Use of NoSQL in data engineering:
NoSQL databases emerged as an alternative to traditional relational databases, especially for applications that require scalability, speed, and flexible schema design.
NoSQL stands for "Not Only SQL", indicating that while SQL querying can sometimes be used, these databases don't exclusively rely on SQL for data manipulation.
NoSQL encompasses a variety of database technologies that were developed as a response to the limitations of traditional relational databases. Note that over time, the boundaries between SQL and NoSQL have become blurrier. Some traditional relational databases have incorporated NoSQL features and vice versa. For instance, PostgreSQL now supports JSON columns, allowing for some NoSQL-like operations. The choice between SQL and NoSQL should always be based on the specific needs of a project.
Why use NoSQL and not a traditional database or data warehouse?
- Scalability: Traditional relational databases are typically scaled vertically (adding more power to the existing machine), while many NoSQL databases scale horizontally (adding more machines to the system). This horizontal scaling makes it easier to support huge amounts of data and traffic.
- Flexible Schema: NoSQL databases often allow for flexible and dynamic schemas, which means that data structures can change over time without the need to modify the whole database.

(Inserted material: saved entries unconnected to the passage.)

Fixpoint insert_by (x : A) (l : list A) : list A :=
  match l with
  | [] => [x]
  | y :: l' => if leb x y then x :: l else y :: insert_by x l'
  end.

Fixpoint sort_by (l : list A) : list A :=
  match l with [] => [] | x :: l => insert_by x (sort_by l) end.

Lemma insert_by_perm x l : insert_by x l ≡ₚ x :: l.
Proof.
  induction l as [|y l IH]; simpl; [done|]. destruct (leb x y); [done|].
  rewrite IH. apply Permutation_swap.
Qed.

Lemma sort_by_perm l : sort_by l ≡ₚ l.
Proof. induction l as [|x l IH]; simpl; [done|]. by rewrite insert_by_perm, IH. Qed.

Lemma insert_by_sorted x l :
  (∀ a b, leb a b = true ∨ leb b a = true) →
  Sorted (λ a b, leb a b = true) l → Sorted (λ a b, leb a b = true) (insert_by x l).
Proof.
  intros Htot. induction l as [|y l IH]; intros Hs; simpl; [by repeat constructor|].
  destruct (leb x y) eqn:Hxy; [by constructor; [|constructor]|].
  apply Sorted_inv in Hs as [Hl Hhd]. constructor; [auto|].
  destruct (Htot x y) as [?|Hyx]; [congruence|].
  destruct l as [|z l]; simpl; [by constructor|].
  apply HdRel_inv in Hhd. by destruct (leb x z); constructor.
Qed.

Lemma sort_by_sorted l :
  (∀ a b, leb a b = true ∨ leb b a = true) → Sorted (λ a b, leb a b = true) (sort_by l).
Proof.
  intros Htot. induction l as [|x l IH]; simpl; [constructor|]. by apply insert_by_sorted.
Qed.

(** Sorting a sorted list changes nothing. *)
Lemma sort_by_of_sorted l : Sorted (λ a b, leb a b = true) l → sort_by l = l.
Proof.
  induction 1 as [|x l Hl IH Hhd]; simpl; [done|]. rewrite IH.
  destruct Hhd as [|y l Hxy]; simpl; [done|]. by rewrite Hxy.
Qed.
End sort_by.

(** Sorting commutes with a function that keeps the order. *)
Lemma insert_by_map {A B} (lebA : A → A → bool) (lebB : B → B → bool) (f : A → B) x l :
  (∀ a b, lebB (f a) (f b) = lebA a b) →
  insert_by lebB (f x) (map f l) = map f (insert_by lebA x l).
Proof.
  intros Hf. induction l as [|y l IH]; simpl; [done|]. rewrite Hf, IH. by destruct (lebA x y).
Qed.

Lemma sort_by_map {A B} (lebA : A → A → bool) (lebB : B → B → bool) (f : A → B) l :
  (∀ a b, lebB (f a) (f b) = lebA a b) → sort_by lebB (map f l) = map f (sort_by lebA l).
Proof.
  intros Hf. induction l as [|y l IH]; simpl; [done|]. by rewrite IH, (insert_by_map lebA).
Qed.

Lemma find_first_Some {A} (f : A → bool) l x :
  find_first f l = Some x → x ∈ l ∧ f x = true.
Proof.
  induction l as [|y l IH]; simpl; [done|]. destruct (f y) eqn:Hy.
  - intros [= <-]. by split; [left|].
  - intros [? ?]%IH. by split; [right|].
Qed.
Lemma find_first_None {A} (f : A → bool) l :
  find_first f l = None ↔ ∀ x, x ∈ l → f x = false.
Proof.
  induction l as [|y l IH]; simpl; [set_solver|]. destruct (f y) eqn:Hy.
  - split; [done|]. intros Hall. specialize (Hall y ltac:(left)). congruence.
  - rewrite IH. setoid_rewrite elem_of_cons. naive_solver.
Qed.

Lemma existsb_elem {A} (f : A → bool) l : existsb f l = true ↔ ∃ x, x ∈ l ∧ f x = true.
Proof. rewrite existsb_exists. setoid_rewrite <-list_elem_of_In. done. Qed.

Lemma existsb_false {A} (f : A → bool) l : existsb f l = false ↔ ∀ x, x ∈ l → f x = false.
Proof.
  induction l as [|y l IH]; simpl; [set_solver|]. rewrite orb_false_iff, IH.
  setoid_rewrite elem_of_cons. naive_solver.
Qed.

(** ** Outcomes of code that may panic

    [Reported] is an [Err] of the source, [Panicked] an index out of range or
    an [unreachable!], and [OutOfFuel] a loop the model gave up on; theorems
    exclude the last two. *)
Inductive Failure (E : Type) :=
| Reported (e : E)
| Panicked
| OutOfFuel.
Arguments Reported {E} e.
Arguments Panicked {E}.
Arguments OutOfFuel {E}.

Definition report {A E} (r : result A E) : result A (Failure E) := map_err Reported r.

(** [v[i]] *)
Definition index {A E} (v : list A) (i : nat) : result A (Failure E) := ok_or (v !! i) Panicked.

(** [iter().enumerate()] *)
Definition enumerate {A} (l : list A) : list (nat * A) := imap (λ i x, (i, x)) l.

(** [returns P r]: [r] neither panics nor runs out of fuel, and the value it
    returns satisfies [P]; an error of the source is allowed. *)
Definition returns {A E} (P : A → Prop) (r : result A (Failure E)) : Prop :=
  match r with Ok a => P a | Err (Reported _) => True | Err _ => False end.

Section returns.
Context {E : Type}.
Implicit Types (A B S : Type).

Lemma returns_ok {A} (P : A → Prop) a : P a → returns (E:=E) P (Ok a).
Proof. done. Qed.

Lemma returns_mono {A} (P Q : A → Prop) (r : result A (Failure E)) :
  returns P r → (∀ a, P a → Q a) → returns Q r.
Proof. destruct r as [a|[]]; simpl; auto. Qed.

Lemma returns_bind {A B} (P : A → Prop) (Q : B → Prop) (r : result A (Failure E)) k :
  returns P r → (∀ a, P a → returns Q (k a)) → returns Q (let? x := r in k x).
Proof. destruct r as [a|[]]; simpl; auto. Qed.

Lemma returns_report {A} (P : A → Prop) (r : result A E) :
  (∀ a, r = Ok a → P a) → returns P (report r).
Proof. destruct r; simpl; auto. Qed.

Lemma returns_inv {A} (P : A → Prop) (r : result A (Failure E)) a :
  returns P r → r = Ok a → P a.
Proof. by intros ? ->. Qed.

(** Knowing the result while the rest is analysed. *)
Lemma returns_eq {A} (P : A → Prop) (r : result A (Failure E)) :
  returns P r → returns (λ a, r = Ok a ∧ P a) r.
Proof. destruct r as [a|[]]; simpl; auto. Qed.

Lemma returns_try_fold {A S} (f : S → A → result S (Failure E)) (P : list A → S → Prop) s0 l :
  P [] s0 →
  (∀ pre x post s, l = pre ++ x :: post → P pre s → returns (P (pre ++ [x])) (f s x)) →
  returns (P l) (try_fold f s0 l).
Proof.
  intros H0 Hstep. induction l as [|x l IH] using rev_ind; [done|].
  rewrite try_fold_app. eapply returns_bind.
  { apply IH. intros pre y post t -> HP. eapply (Hstep pre y (post ++ [x])); [|done].
    by rewrite <-app_assoc. }
  intros s Hs. simpl. specialize (Hstep l x [] s eq_refl Hs).
  by destruct (f s x) as [?|[]].
Qed.

(** The common case: an invariant that does not mention the prefix. *)
Lemma returns_try_fold_inv {A S} (f : S → A → result S (Failure E)) (P : S → Prop) s0 l :
  P s0 → (∀ x s, x ∈ l → P s → returns P (f s x)) → returns P (try_fold f s0 l).
Proof.
  intros H0 Hstep. apply (returns_try_fold f (λ _, P)); [done|].
  intros pre x post s -> Hs. apply Hstep; [set_solver|done].
Qed.

Lemma returns_try_map {A B} (f : A → result B (Failure E)) (P : A → B → Prop) l :
  (∀ x, x ∈ l → returns (P x) (f x)) → returns (Forall2 P l) (try_map f l).
Proof.
  induction l as [|x l IH]; intros Hf; simpl; [constructor|].
  eapply returns_bind; [apply Hf; by left|]. intros y Hy.
  eapply returns_bind; [apply IH; intros; apply Hf; by right|]. intros ys Hys. by constructor.
Qed.
End returns.

(** A list built element by element that keeps a key. *)
Lemma Forall2_keys {A B K} (h : A → K) (g : B → K) (R : A → B → Prop) l k :
  Forall2 R l k → (∀ x y, R x y → g y = h x) → g <$> k = h <$> l.
Proof.
  intros Hall Hk. induction Hall as [|x y l k Hr _ IH]; [done|].
  rewrite !fmap_cons, IH. f_equal. by apply Hk.
Qed.

Lemma Forall2_keyed {A B K} (h : A → K) (g : B → K) (Q : B → Prop) l k :
  Forall2 (λ x y, g y = h x ∧ Q y) l k → g <$> k = h <$> l ∧ Forall Q k.
Proof.
  intros Hall. split; [by eapply Forall2_keys; [done|]; intros ? ? [? _]|].
  induction Hall as [|x y l k [_ ?] _ IH]; by constructor.
Qed.

(** [raises Q r]: an error that [r] reports satisfies [Q]. *)
Definition raises {A E} (Q : E → Prop) (r : result A (Failure E)) : Prop :=
  match r with Err (Reported e) => Q e | _ => True end.

Section raises.
Context {E : Type} (Q : E → Prop).
Implicit Types (A B S : Type).

Lemma raises_bind {A B} (r : result A (Failure E)) (k : A → result B (Failure E)) :
  raises Q r → (∀ a, r = Ok a → raises Q (k a)) → raises Q (let? x := r in k x).
Proof. destruct r as [a|[]]; simpl; auto. Qed.

Lemma raises_report {A} (r : result A E) : (∀ e, r = Err e → Q e) → raises Q (report r).
Proof. destruct r; simpl; auto. Qed.

Lemma raises_try_fold {A S} (f : S → A → result S (Failure E)) s0 l :
  (∀ pre x post s, l = pre ++ x :: post → try_fold f s0 pre = Ok s → raises Q (f s x)) →
  raises Q (try_fold f s0 l).
Proof.
  intros Hf. destruct (try_fold f s0 l) as [|e] eqn:He; [done|].
  apply try_fold_err in He as (pre & x & post & s & Heq & Hpre & Hx).
  specialize (Hf pre x post s Heq Hpre). by rewrite Hx in Hf.
Qed.

Lemma raises_try_fold_any {A S} (f : S → A → result S (Failure E)) s0 l :
  (∀ x s, x ∈ l → raises Q (f s x)) → raises Q (try_fold f s0 l).
Proof. intros Hf. apply raises_try_fold. intros pre x post s -> _. apply Hf, elem_of_mid. Qed.

Lemma raises_try_map {A B} (f : A → result B (Failure E)) l :
  (∀ x, x ∈ l → raises Q (f x)) → raises Q (try_map f l).
Proof.
  induction l as [|x l IH]; intros Hf; [done|]. simpl.
  pose proof (Hf x ltac:(left)) as Hx. destruct (f x) as [y|[]]; try done. simpl in *.
  assert (raises Q (try_map f l)) as Hl by (apply IH; intros; apply Hf; by right).
  by destruct (try_map f l) as [|[]].
Qed.
End raises.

- Performance: For specific use-cases, NoSQL databases can offer optimized performance, especially when read and write operations are more frequent.
Types of NoSQL Databases:
- Document-Based (e.g., MongoDB, CouchDB): Store data as documents, typically using JSON or BSON format. Each document is a self-contained unit with data and does not need to adhere to a strict schema.
- Column-Based (e.g., Cassandra, HBase): Organized by columns rather than rows. This setup can be more efficient for read and write operations for datasets that have many columns.
- Key-Value Stores (e.g., Redis, Riak): The simplest type, where every item in the database is stored as an attribute name (or 'key') with its value.
- Graph-Based (e.g., Neo4j, OrientDB): Designed to represent and store data as graphs. They are particularly suitable for relationships and connections between data points.
Best use cases for NoSQL:
While NoSQL databases are versatile, they excel in specific scenarios:
- Large-scale, high-speed, dynamic and semi-structured data: Due to their scalability and schema flexibility.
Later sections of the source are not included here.